I used to work for a high-tech company where the HR vice president would roll her eyes whenever somebody used an automotive analogy. But when it comes to networks, they are just so darn handy.
The utopian vision of virtualized SDN reminds me of how the United States Interstate Highway System was depicted in the beginning, where everybody would have the freedom to drive their own automobile across the country without having to slow down for traffic or stop lights. In the minds of most it has had major benefits but anybody who has ever travelled on a “expressway” in any major city knows at times they aren’t, and increasingly, not just during commuting peaks. It also gets worse the bigger the scale. Congestion and traffic engineering is important in smaller towns, but the more vehicles there are, the worse the traffic jams.
In the large data centers, these multi-path fabrics will be architected with protocols like ECMP (Equal Cost Multi-Path routing). In simple terms ECMP is technique where individual IP flows, identified by some combination of the source location, the destination location, data type, etc. are assigned to particular physical path through the network. Although the protocol has differences, it isn’t a lot different from how LAG (Link Aggregation) works at Layer 2.

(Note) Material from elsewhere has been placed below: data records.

Section ring_follows.
Context (m0 : Membership NodeCallback) (full : gset string).
Context (Hfresh : peers m0 = ∅) (Hsuspect : suspectAfter m0 = (3 * Second)%Z).
Context (Hdead : deadAfter m0 = (9 * Second)%Z).
Context (HonDead : onDead m0 = [RecHandleNodeDead]) (HonAlive : onAlive m0 = [RecHandleNodeAlive]).
Context (Hfull : distinct_points full).

Lemma node_ping_ring evs id healthy now r S :
  clock_ok (evs ++ [EvPing id healthy now]) → table_ok (mrun evs m0).2 →
  dom (peers (mrun evs m0).2) ⊆ full →
  ring_repr r S → S ⊆ full → (∀ n, n ∈ S ↔ on_ring (mrun evs m0).2 n) →
  ∃ S', ring_repr (node_ping ((mrun evs m0).2, r) (id, healthy, now)).2 S' ∧ S' ⊆ full ∧
    ∀ n, n ∈ S' ↔ on_ring (node_ping ((mrun evs m0).2, r) (id, healthy, now)).1 n.
Proof.
  intros Hclock Htable Hdom Hr HS Hon.
  pose proof (λ Hid, ping_dead_stays m0 id Hid Hfresh Hsuspect Hdead evs now) as Hstays.
  pose proof (mrun_config evs m0) as (Hself&_&_&HD&HA).
  set (m := (mrun evs m0).2) in *. unfold node_ping, pingPeer.
  destruct (peers m !! id) as [p|] eqn:Hp; [|by exists S].
  assert (id ≠ p_ID (self m0)) as Hid.
  { intros ->. destruct Htable as [Hnone _]. rewrite Hself in Hnone. congruence. }
  specialize (Hstays Hid). rewrite HD, HA, HonDead, HonAlive. cbn [fmap list_fmap].
  set (p' := ping_peer_state m healthy now p) in *.
  assert (∀ n, on_ring (set_peers (<[id := p']> (peers m)) m) n ↔
    (n = id ∧ p_State p' ≠ StateDead) ∨ (n ≠ id ∧ on_ring m n)) as Hnew.
  { intros n. unfold on_ring. cbn [set_peers self peers]. rewrite Hself.
    destruct (decide (n = id)) as [->|Hne].
    - rewrite lookup_insert_eq. naive_solver.
    - rewrite lookup_insert_ne by done. naive_solver. }
  assert (id ∈ S ↔ p_State p ≠ StateDead) as HidS.
  { rewrite Hon. unfold on_ring. rewrite Hself, Hp. naive_solver. }
  assert (id ∈ full) as Hidf by (apply Hdom; by eapply elem_of_dom_2).
  destruct (decide (p_State p = StateDead)) as [Hpd|Hpd].
  - rewrite decide_False by naive_solver. destruct healthy.
    + rewrite decide_True by done. cbn [app foldl run_call call_target fst snd].
      exists ({[id]} ∪ S). split_and!; [|set_solver|].
      * apply ring_repr_AddNode; [done|]. eapply distinct_points_subset; [|exact Hfull]. set_solver.
      * intros n. rewrite Hnew, elem_of_union, elem_of_singleton, Hon. cbn [p' ping_peer_state p_State].
        unfold p', ping_peer_state. cbn [p_State].
        destruct (decide (n = id)); naive_solver.
    + specialize (Hstays p Hclock eq_refl). fold p' in Hstays.
      rewrite (decide_False (P := _ ∧ _)) by (rewrite (Hstays Hpd); naive_solver).
      cbn [app foldl]. exists S. split_and!; [done..|]. intros n. rewrite Hnew, (Hstays Hpd), Hon.
      assert (¬ on_ring m id) by (rewrite <-Hon; naive_solver). destruct (decide (n = id)); naive_solver.
  - rewrite (decide_False (P := p_State p = StateDead ∧ _)) by naive_solver.
    destruct (decide (p_State p' = StateDead)) as [Hpd'|Hpd'].
    + rewrite decide_True by done. cbn [app foldl run_call call_target fst snd HandleNodeDead].
      exists (S ∖ {[id]}). split_and!; [by apply ring_repr_RemoveNode|set_solver|].
      intros n. rewrite Hnew, elem_of_difference, elem_of_singleton, Hon. naive_solver.
    + rewrite decide_False by naive_solver. cbn [app foldl]. exists S. split_and!; [done..|].
      intros n. rewrite Hnew, Hon. assert (on_ring m id) by (apply Hon; naive_solver).
      destruct (decide (n = id)); naive_solver.
Qed.

Lemma node_ping_table evs p r :
  (node_ping ((mrun evs m0).2, r) p).1 = (mrun (evs ++ [ping_event p]) m0).2.
Proof.
  destruct p as [[id healthy] now]. rewrite mrun_snoc. cbn [snd ping_event mstep node_ping].
  by destruct (pingPeer id healthy now (mrun evs m0).2).
Qed.

Lemma node_run_ring evs pings r S :
  clock_ok (evs ++ (ping_event <$> pings)) → table_ok (mrun evs m0).2 →
  dom (peers (mrun evs m0).2) ⊆ full →
  ring_repr r S → S ⊆ full → (∀ n, n ∈ S ↔ on_ring (mrun evs m0).2 n) →
  ∃ S', ring_repr (foldl node_ping ((mrun evs m0).2, r) pings).2 S' ∧
    ∀ n, n ∈ S' ↔ on_ring (foldl node_ping ((mrun evs m0).2, r) pings).1 n.
Proof.
  revert evs r S. induction pings as [|[[id healthy] now] pings IH]; intros evs r S Hclock Htable Hdom Hr HS Hon.
  { by exists S. }
  cbn [foldl fmap list_fmap] in *.
  change (ping_event (id, healthy, now) :: (ping_event <$> pings))
    with ([EvPing id healthy now] ++ (ping_event <$> pings)) in Hclock.
  rewrite (assoc_L (++)) in Hclock.
  assert (clock_ok (evs ++ [EvPing id healthy now])) as Hclock1.
  { revert Hclock. unfold clock_ok. rewrite fmap_app. by intros (_&?&_)%StronglySorted_app. }
  destruct (node_ping_ring evs id healthy now r S Hclock1 Htable Hdom Hr HS Hon) as (S1&Hr1&HS1&Hon1).
  pose proof (node_ping_table evs (id, healthy, now) r) as Htab. cbn [ping_event] in Htab.
  destruct (node_ping ((mrun evs m0).2, r) (id, healthy, now)) as [m1 r1]. cbn [fst snd] in *. subst m1.
  apply (IH (evs ++ [EvPing id healthy now]) r1 S1); try done.
  - rewrite mrun_snoc. cbn [snd]. by apply mstep_table_ok.
  - rewrite mrun_snoc. cbn [snd mstep]. unfold pingPeer.
    destruct (peers (mrun evs m0).2 !! id) as [p|] eqn:Hp; [|done]. cbn [snd peers set_peers].
    rewrite dom_insert_L. apply elem_of_dom_2 in Hp. set_solver.
Qed.
End ring_follows.

(** The peers the setup adds are alive, heard of when they were added. *)
Lemma add_events_alive now ps (m : Membership NodeCallback) id p :
  peers m = ∅ → peers (mrun (add_events now ps) m).2 !! id = Some p → p_State p = StateAlive ∧ p_LastHeartbeat p = now.
Proof.
  intros Hm. unfold add_events. revert p. induction ps as [|[i a] ps IH] using rev_ind; intros p.
  { cbn. by rewrite Hm, lookup_empty. }
  rewrite fmap_app. cbn [fmap list_fmap]. rewrite mrun_snoc. cbn [snd mstep fst]. unfold AddPeer.
  case_decide; [apply IH|]. destruct (peers _ !! i) as [q|] eqn:Hq; [apply IH|].
  cbn [peers set_peers]. rewrite lookup_insert_Some. intros [[_ <-]|[_ Hp]]; [done|by apply IH].
Qed.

Here is where it gets complicated. Imagine you and your friends go to the grocery store to load up for a big party. When you go to check out, a store employee, with no visibility about which line is shorter or moving faster at that instant tells you which line to get in. The five grocery carts which make up your “flow”, you at the end, since you are the one with the credit card, get in that line. Your five carts are stuck in that particular line, in that order, no matter what. To use an automotive analogy, it’s as if the vehicle you are in is assigned to a particular lane on a particular road, constrained to that lane even if another lane is less congested.
Continuing our motor vehicle analogy, back in 1956, Greyhound Lines ran an advertising campaign with the slogan “It’s such a comfort to travel by bus – and leave the driving to us.” The bus system is like the Virtual Network overlaid on top of the physical network. It doesn’t matter whether it is VXLAN, or some other mechanism, and like the bus, you are subject to what is happening in real-time on the physical network. You can certainly prioritize traffic, such as HOV (high occupancy vehicle) lanes, but at times, even those are congested.
But even buses have a flexibility that Virtual Networking schemes don’t. The bus driver, even if their route is constrained can drive around the stalled car in their lane. With Virtual Networking, the SDN Virtual Network has no visibility to what is going on in the physical network, let alone any ability to adapt to what is going on. Network protocols time out, some higher layer protocol requests a re-transmit, and congestion gets worse.
What can we conclude from this?
- Don’t believe the myth that now that the network is virtualized, we don’t need to worry about the physical layer. The behavior of the physical network is a crucially important part of the whole picture.
- Really big server farms are potentially subject to worse congestion problems than smaller ones, and even if the data from different customers and applications is isolated, congestion can impact other users.
- So far, performance (e.g. Gigabits per second or packets per second) hasn’t been a turf claimed by any of the Virtual Networking vendors. This is very different from what happened with every generation of physical network technology. Having the highest throughput gave a vendor bragging rights. It is similar to what happened with Server Virtualization, where first it was about manageability, and performance claims came later.
- Getting high performance from Virtual Networking is going to require closer coordination with the physical networks than exists today. The ability to correlate between the Virtual Networks and what’s underneath them, including the multi-path topology, will be key to achieving the headache-free vision that SDN promises.
Postscript: Although we hear a lot of data centers are planning ECMP-based fabrics, it isn’t by any means the only option. One good one we are interested in that hasn’t gotten much attention is MCF (Multi-commodity Flow) technology which has some potential advantages.